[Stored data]
(* ===== verification/TimestampMapper.v ===== *)
(** * Matching messages with the data of other nodes (TimestampMapper)

    A node logs the messages it sends, and for a message that it received only
    the times of sending and delivery; the data is in the log of the sender.
    [TimestampMapper] puts them together.  The mappers of a log point at each
    other; they are a list, and a pointer to one is its position.  A mapper is
    generic in the source of its messages, which is a [BootMerger].

    Queues of messages saved for another node hold messages whose data may have
    been moved away ([None]); dereferencing it is an access out of range.  The
    timestamp callback is its trace of calls. *)

From Stdlib Require Import ZArith Lia Sorted.
From stdpp Require Import base list numbers option strings.
From S2P Require Import Prelude Boot LogReader LogSorter LogMerger.
Open Scope Z_scope.

(** ** Delivery of channels (aos/configuration.cc) *)

#[global] Instance Connection_eq_dec : EqDecision Connection.
Proof. solve_decision. Defined.
#[global] Instance Channel_eq_dec : EqDecision Channel.
Proof. solve_decision. Defined.
#[global] Instance Configuration_eq_dec : EqDecision Configuration.
Proof. solve_decision. Defined.

Definition ChannelIsSendableOnNode (channel : Channel) (node : string) : bool :=
  bool_decide (ch_source_node channel = node).

Fixpoint find_connection (connections : list Connection) (node : string) : option Connection :=
  match connections with
  | [] => None
  | connection :: connections =>
      if decide (cn_name connection = node) then Some connection
      else find_connection connections node
  end.

Definition ConnectionToNode (channel : Channel) (node : string) : option Connection :=
  match ch_destination_nodes channel with
  | None => None
  | Some connections => find_connection connections node
  end.

Definition ChannelIsReadableOnNode (channel : Channel) (node : string) : bool :=
  if decide (ch_source_node channel = node) then true
  else match ch_destination_nodes channel with
  | None => false
  | Some connections => is_some (find_connection connections node)
  end.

* _EXERCISE GOAL_:
Return every record, word for word.

* _REPLY_:
(* ===== verification/TimestampMapper.v ===== *)
(** * Matching messages with the data of other nodes (TimestampMapper)

    A node logs the messages it sends, and for a message that it received only
    the times of sending and delivery; the data is in the log of the sender.
    [TimestampMapper] puts them together.  The mappers of a log point at each
    other; they are a list, and a pointer to one is its position.  A mapper is
    generic in the source of its messages, which is a [BootMerger].

    Queues of messages saved for another node hold messages whose data may have
    been moved away ([None]); dereferencing it is an access out of range.  The
    timestamp callback is its trace of calls. *)

From Stdlib Require Import ZArith Lia Sorted.
From stdpp Require Import base list numbers option strings.
From S2P Require Import Prelude Boot LogReader LogSorter LogMerger.
Open Scope Z_scope.

(** ** Delivery of channels (aos/configuration.cc) *)

#[global] Instance Connection_eq_dec : EqDecision Connection.
Proof. solve_decision. Defined.
#[global] Instance Channel_eq_dec : EqDecision Channel.
Proof. solve_decision. Defined.
#[global] Instance Configuration_eq_dec : EqDecision Configuration.
Proof. solve_decision. Defined.

Definition ChannelIsSendableOnNode (channel : Channel) (node : string) : bool :=
  bool_decide (ch_source_node channel = node).

Fixpoint find_connection (connections : list Connection) (node : string) : option Connection :=
  match connections with
  | [] => None
  | connection :: connections =>
      if decide (cn_name connection = node) then Some connection
      else find_connection connections node
  end.

Definition ConnectionToNode (channel : Channel) (node : string) : option Connection :=
  match ch_destination_nodes channel with
  | None => None
  | Some connections => find_connection connections node
  end.

Definition ChannelIsReadableOnNode (channel : Channel) (node : string) : bool :=
  if decide (ch_source_node channel = node) then true
  else match ch_destination_nodes channel with
  | None => false
  | Some connections => is_some (find_connection connections node)
  end.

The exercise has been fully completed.